In the Big Book, Luke returns to his childhood home, only to be taken back slowly. They use it to clean the house, put it on the market; they consider all the possibilities that they may have when sold. But the longer he stays, the more he can’t leave, and the more he remembers, not only his life here, but his whole life. Now he’s a 40-year-old divorcee with a bad back, an alcoholic and a boarding school kid, trying to come to terms with the divorce, the death of his mother and his haunted mind. A one-night stand with his ex-wife’s sister doesn’t help. As you read, the chapter moves between dark humor and bleak optimism.

Hamlet, A Love Story is a theme full of pitfalls, too. In a dive bar in New York after the new play Choose Your Own Hamlet ends, playwright Sonya somehow ends up with Callum, who is not her type.
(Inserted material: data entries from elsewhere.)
(* ===== verification/Mmap.v ===== *)
(** * mmap and munmap: lazily mapped pages *)
From stdpp Require Import base numbers list sets strings.
From Stdlib Require Import ZArith Lia.
From S2P Require Import Prelude Mmu StringC Kernel Kalloc ShMem Syscall Vm PageTable VmMap VmUser VmSetup VmGrow VmLife UserMem Proc Trap.
#[local] Open Scope Z_scope.

Section mmap.
Context `{KernelLayout}.

(** The state after pages [[lo, c)] have been marked. *)
Record lazy_upto (d lo c : Z) (k : kernel) (l : list Z) (k' : kernel) (l' : list Z) : Prop := {
  lz_ext : pt_ext d k l k' l';
  lz_uvm : uvm_wf (memory k') d l';
  lz_pte : forall n, 0 <= n < 1048576 -> pte (memory k') d n =
     if (lo <=? n) && (n <? c) then PTE_LAZY else pte (memory k) d n;
  lz_range : forall i, 0 <= i < 1024 -> present (memory k') d i = true ->
     present (memory k) d i = true \/ (lo < c /\ lo / 1024 <= i <= (c - 1) / 1024);
}.

Lemma lazy_refl d lo k l : free_pages k l -> uvm_wf (memory k) d l -> lazy_upto d lo lo k l k l.
Proof.
  intros Hf Hu. split; [by apply pt_ext_refl; [|apply Hu]|done| |by left].
  intros n Hn. destruct (Z.leb_spec lo n), (Z.ltb_spec n lo); simpl; lia || done.
Qed.

(** With a page for every table slot that the range touches, the walk finds or
    makes the table. *)
Lemma lazy_room d lo c hi k l k' : 0 <= lo <= c -> c < hi <= NUPAGES ->
  (hi - 1) / 1024 - lo / 1024 + 1 <= Z.of_nat (length l) ->
  lazy_upto d lo c k l k' [] -> present (memory k') d (c / 1024) = true.
Proof.
  intros Hlc Hch Hlen [Ext _ Hpte Hrng]. unfold NUPAGES in Hch.
  destruct (present (memory k') d (c / 1024)) eqn:Hab; [done|exfalso].
  pose proof (pe_count _ _ _ _ _ Ext) as Hc. rewrite length_nil in Hc.
  destruct (Z.eq_dec lo c) as [->|Hne].
  - pose proof (npdes_le (memory k) (memory k') d 0 (-1) ltac:(lia) ltac:(lia) ltac:(lia)) as Hle.
    specialize (Hle ltac:(intros i Hi Hp; destruct (Hrng i Hi Hp) as [|[? _]]; [by left|lia])). dlia.
  - pose proof (npdes_le (memory k) (memory k') d (lo / 1024) ((c - 1) / 1024)
      ltac:(dlia) ltac:(dlia) ltac:(dlia)) as Hle.
    specialize (Hle ltac:(intros i Hi Hp; destruct (Hrng i Hi Hp) as [|[_ ?]]; [by left|by right])).
    assert (Hp1 : present (memory k') d ((c - 1) / 1024) = true).
    { pose proof (Hpte (c - 1) ltac:(lia)) as E.
      destruct (Z.leb_spec lo (c - 1)), (Z.ltb_spec (c - 1) c); try lia. cbn [andb] in E.
      unfold pte in E. by destruct (present (memory k') d ((c - 1) / 1024)). }
    assert ((c - 1) / 1024 <> c / 1024) by congruence. dlia.
Qed.

Lemma lazy_step d lo c k l k1 l1 k2 l2 v :
  0 <= lo <= c -> c < NUPAGES -> lazy_upto d lo c k l k1 l1 -> umapped (memory k) d c = false ->
  pt_ext d k1 l1 k2 l2 ->
  (forall n, 0 <= n < 1048576 -> pte (memory k2) d n = pte (memory k1) d n) ->
  (forall i, 0 <= i < 1024 -> i <> c / 1024 -> present (memory k2) d i = present (memory k1) d i) ->
  present (memory k2) d (c / 1024) = true -> u32 v = PTE_LAZY ->
  lazy_upto d lo (c + 1) k l
    (set_memory (wr32 (memory k2) (tab (memory k2) d (PDX (4096 * c)) + 4 * PTX (4096 * c)) v) k2) l2.
Proof.
  intros Hlc Hc [Ext Hu Hpte Hrng] Hum Ext2 Hpte2 Hpr2 Hp2 Hv. pose proof Hc as Hcn. unfold NUPAGES in Hcn.
  destruct (va_vpn (4096 * c)) as (EX & ET & _); [lia|].
  rewrite (proj2 (aligned_vpn c ltac:(lia))) in EX, ET.
  assert (Hu2 : uvm_wf (memory k2) d l2) by (by eapply ext_uvm).
  destruct (store_entry d (4096 * c) v k2 l2) as (Ext3 & Epde3 & Epte3 & _);
    [apply Ext2|apply Ext2|lia|by rewrite EX|].
  rewrite (proj2 (aligned_vpn c ltac:(lia))), Hv in Epte3. set (k3 := set_memory _ k2) in *.
  assert (Hold : umapped (memory k2) d c = false).
  { unfold umapped. rewrite Hpte2, Hpte by lia. destruct (Z.leb_spec lo c), (Z.ltb_spec c c); try lia. done. }
  split.
  - eapply pt_ext_trans; [exact Ext|]. by eapply pt_ext_trans.
  - eapply ext_uvm_unmapped; [exact Hu2|exact Ext3|]. intros n Hn. unfold umapped, frame.
    rewrite Epte3 by (unfold NUPAGES in Hn; lia). destruct (Z.eqb_spec n c); done.
  - intros n Hn. rewrite Epte3, Hpte2, Hpte by done.
    destruct (Z.eqb_spec n c), (Z.leb_spec lo n), (Z.ltb_spec n c), (Z.ltb_spec n (c + 1));
      simpl; try lia; done.
  - intros i Hi. unfold present at 1. rewrite Epde3 by done. fold (present (memory k2) d i).
    intros Hp. destruct (decide (i = c / 1024)) as [->|Hne].
    + right. split; [lia|]. dlia.
    + rewrite Hpr2 in Hp by done. destruct (Hrng i Hi Hp) as [|[? ?]]; [by left|right]. split; [lia|]. dlia.
Qed.

(** One iteration at page [c]. *)
Lemma mmap_iter_runs d E k l lo hi c k1 l1 :
  0 <= lo <= c -> c < hi <= NUPAGES -> 4096 * c < E ->
  (hi - 1) / 1024 - lo / 1024 + 1 <= Z.of_nat (length l) ->
  (forall m, lo <= m < hi -> umapped (memory k) d m = false) -> kmem_lock ∉ held k ->
  lazy_upto d lo c k l k1 l1 ->
  runs (mmap_iter d E (4096 * c)) k1 (fun r k2 => r = inl (4096 * (c + 1)) /\
    exists l2, lazy_upto d lo (c + 1) k l k2 l2).
Proof.
  intros Hlc Hch Hlt Hroom Hum Hh Hlz. unfold mmap_iter. rewrite (proj2 (Z.ltb_lt _ _) Hlt).
  assert (Hch' := Hch). unfold NUPAGES in Hch'.
  destruct (va_vpn (4096 * c)) as (EX & _ & _); [lia|].
  rewrite (proj2 (aligned_vpn c ltac:(lia))) in EX.
  rcall (walk_alloc_runs d (4096 * c) k1 l1); [apply Hlz|apply Hlz| |].
  { by rewrite (vm_only_held _ _ (pe_only _ _ _ _ _ (lz_ext _ _ _ _ _ _ _ Hlz))). }
  intros r k2 (l2 & Ext2 & Epte2 & Hpr2 & Hr). rewrite EX in Hpr2, Hr.
  assert (Hr' : r = tab (memory k2) d (c / 1024) + 4 * PTX (4096 * c) /\ r <> 0 /\
                present (memory k2) d (c / 1024) = true).
  { destruct Hr as [(-> & -> & Hab)|Hr]; [exfalso|done].
    assert (Hc2 : lazy_upto d lo c k l k2 []).
    { destruct Hlz as [X1 X2 X3 X4]. split; [by eapply pt_ext_trans|by eapply ext_uvm| |].
      - intros m Hm. rewrite Epte2 by done. by apply X3.
      - intros j Hj Hp. apply X4; [done|]. destruct (decide (j = c / 1024)) as [->|]; [congruence|].
        by rewrite <- Hpr2. }
    rewrite (lazy_room d lo c hi k l k2 Hlc Hch Hroom Hc2) in Hab. done. }
  destruct Hr' as (-> & Hr0 & Hp2). rewrite (proj2 (Z.eqb_neq _ _) Hr0). rstep. rstep.
  assert (Ev : rd32 (memory k2) (tab (memory k2) d (c / 1024) + 4 * PTX (4096 * c)) = pte (memory k) d c).
  { destruct (va_vpn (4096 * c)) as (_ & ET & _); [lia|].
    rewrite (proj2 (aligned_vpn c ltac:(lia))) in ET.
    assert (E0 : pte (memory k2) d c = pte (memory k) d c).
    { rewrite Epte2, (lz_pte _ _ _ _ _ _ _ Hlz) by lia.
      destruct (Z.ltb_spec c c); [lia|]. by rewrite andb_false_r. }
    rewrite <- E0. unfold pte. by rewrite Hp2, ET. }
  rewrite Ev. pose proof (Hum c ltac:(lia)) as Hcu. unfold umapped in Hcu. rewrite Hcu. rsteps.
  unfold PGSIZE. rewrite u32_small by lia. split; [f_equal; lia|]. exists l2. rewrite <- EX.
  by apply (lazy_step d lo c k l k1 l1 k2 l2); try done; lia.
Qed.

Lemma mmap_end_aligned start n : 0 <= n < 4294967296 -> 0 <= s32 n -> start `mod` 4096 = 0 ->
  u32 (start + PGROUNDUP n) `mod` 4096 = 0.
Proof.
  intros Hn Hs Ha. unfold s32 in Hs. rewrite (u32_small n) in Hs by done.
  destruct (Z.ltb_spec n 2147483648); [|lia].
  destruct (PGROUNDUP_spec n) as [_ Hp]; [lia..|]. unfold u32. dlia.
Qed.

End mmap.

Section mmap_example.
#[local] Existing Instance example_layout.

Lemma user_arg (a0 a1 : Z) n j v : Z.of_nat n <= 50000 ->
  rd32 (memory (user_kernel a0 a1 n)) (tf user_proc + tf_esp) = 0x100 -> 0 <= j < 100 ->
  uword (user_kernel a0 a1 n) user_proc (0x104 + 4 * j) = v ->
  argint j (user_kernel a0 a1 n) = Ret (Some v) (user_kernel a0 a1 n).
Proof.
  intros Hn He Hj Hv. pose proof (user_kernel_ok a0 a1 n Hn) as Hu.
  rewrite (argint_eq _ 0%nat user_proc j 0x100 Hu He).
  replace (0x100 + 4 + 4 * j) with (0x104 + 4 * j) by lia. rewrite u32_small by lia.
  rewrite (fetchint_eq _ 0%nat user_proc) by (done || lia). cbn [sz user_proc].
  destruct (Z.ltb_spec (0x104 + 4 * j) 4096), (Z.leb_spec (0x104 + 4 * j + 4) 4096); try lia.
  cbn [andb]. by rewrite Hv.
Qed.

End mmap_example.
He’s willing to bet that it’s not his either. He has decided that the flaw in his play – in which Hamlet jumps and repeats the first text, desperately seeking “a way out of all that lies ahead” – is that Choose Your Last Text doesn’t just encourage choice, it rewards action. “Inaction was punished. Your only hope was to… seize the issue.”

The Lady of the House seems like an old magical story, with the gates of the house, old books with “gray flowers of mold on the inner covers”, and a curse from 1660. Two sisters – one of them, the text will only refer to as “you”; another is called “Lou” – look for similarities when one visits a renovated warehouse in Scotland. The memory ghosts rise to match the ghost the unnamed sister encounters on her first night in the guest room. Lou, exhausted and frustrated with child care after seven years of IVF, miscarriages and financial problems, admits that “unexpected things have happened recently – things that you wouldn’t call proper memories … They are not sure “what you are supposed to do with it, and any of it”.

Caldwell’s character shows courage. At the same time they are broken. They show their lives in times of spiritual and emotional loneliness, supported and overcome at the same time by the anxiety they have that life is important even if it cannot be solved. Although they are overwhelmed by other situations, they have the feeling that they are failing in their work. In Little Lands, the work is for your future: the repetition of the shot played in The Sound of Music is combined and challenged by the real life of Christopher Plummer and Julie Andrews, who, we are told, fell in love during the filming of the dance and regretted not having done anything about it. Even for the violinist Harmony Hill, traveling alone on a plane with an instrument “bigger than the United States of America”, his work is what he has for his talent and – especially – his teachers: passion as a leader. The work of community, memory and where he came from, culminates in All Grown Up when Luke realizes that if he is not careful – if he does not choose his destiny – his future may be the same.

These stories are full of joy in life and spirit one minute, terror in mind and emotions the next. They are thought out enough to be enjoyed, one at a time, with an interest that responds to the writer’s purpose. We are each of us God, the active, devoted mother of A Family Christmas thinks, “then, the sky wants to know itself.” We are the aperture, the point of light, beyond all perception. Caldwell is really talking about the author’s dedication here, about himself, and, more importantly, about this kind of story.

One of the most striking features of Devotions is its vision, evident in the catalog of objects on display, the sharpness of Caldwell’s eye, his capture of the moment. They talk about sleeping in “the sprawling acres of American hotel doubles, and cheap news for the company”, and you’re right there. “A little way up,” he told us somewhere, “they peeled and fell like snowflakes.” Little things like this, the place, the people, the relationships between them, what they say and how they say it, everything seems real. he saw. There is no other way to describe it. It’s inspiring, scary, quietly romantic and somehow comforting. Never crushed or exaggerated, they are always oblique but perfectly humanized. If you need a window to look at the world, it’s here.

M John Harrison’s The End of Everything was published by Serpent’s Tail in June. Devotions by Lucy Caldwell published by Faber (£14.99). To support the Guardian, order your book from guardianbookshop.com. Shipping fees may apply.